*** Begin section ***

Lemma kept_insert (i : nat) (x y : A) (l : list A) :
  l !! i = Some x → R x y → kept R l (<[i := y]> l).
Proof.
  intros Hx Hxy j z Hz. destruct (decide (i = j)) as [<-|Hne].
  - exists y. rewrite Hx in Hz. injection Hz as <-. split; [|done].
    apply list_lookup_insert_eq. by eapply lookup_lt_Some.
  - exists z. split; [|done]. by rewrite list_lookup_insert_ne.
Qed.

Lemma kept_foldl_alter (f : A → A) (ids : list nat) (l : list A) :
  (∀ x, R x (f x)) → kept R l (foldl (λ acc t, alter f t acc) l ids).
Proof.
  intros Hf. revert l. induction ids as [|a ids IH]; intros l; simpl.
  - apply kept_refl.
  - eapply kept_trans; [by apply kept_alter|apply IH].
Qed.
End Kept.

Lemma track_kept_refl (trk : MediaStreamTrack) : track_kept trk trk.
Proof. by split. Qed.

Lemma track_kept_trans (x y z : MediaStreamTrack) :
  track_kept x y → track_kept y z → track_kept x z.
Proof. intros [Hk1 Hr1] [Hk2 Hr2]. split; [congruence|auto]. Qed.

Lemma connection_kept_refl (c : RTCPeerConnection) : connection_kept c c.
Proof. by split. Qed.

Lemma connection_kept_trans (x y z : RTCPeerConnection) :
  connection_kept x y → connection_kept y z → connection_kept x z.
Proof. intros [Hl1 Hc1] [Hl2 Hc2]. split; [congruence|auto]. Qed.

Lemma store_kept_refl (b : Browser) : store_kept b b.
Proof.
  split; [apply kept_refl, track_kept_refl|].
  split; [apply kept_refl, connection_kept_refl|done].
Qed.

Lemma store_kept_trans (b1 b2 b3 : Browser) :
  store_kept b1 b2 → store_kept b2 b3 → store_kept b1 b3.
Proof.
  intros (Ht1 & Hc1 & Hl1) (Ht2 & Hc2 & Hl2).
  split; [by eapply kept_trans; [apply track_kept_trans|..]|].
  split; [by eapply kept_trans; [apply connection_kept_trans|..]|].
  by etrans.
Qed.

Lemma store_calm_refl (b : Browser) : store_calm b b.
Proof. split; [apply store_kept_refl|by apply kept_refl]. Qed.

Lemma store_calm_trans (b1 b2 b3 : Browser) :
  store_calm b1 b2 → store_calm b2 b3 → store_calm b1 b3.
Proof.
  intros [Hk1 Ho1] [Hk2 Ho2]. split; [by eapply store_kept_trans|].
  eapply kept_trans; [|done..]. intros x y z. simpl. congruence.
Qed.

*** End section ***

• _What the task requires_
Every line containing the word "exists" must be copied from the material above.

• _Result of the exercise_
  - exists y. rewrite Hx in Hz. injection Hz as <-. split; [|done].
  - exists z. split; [|done]. by rewrite list_lookup_insert_ne.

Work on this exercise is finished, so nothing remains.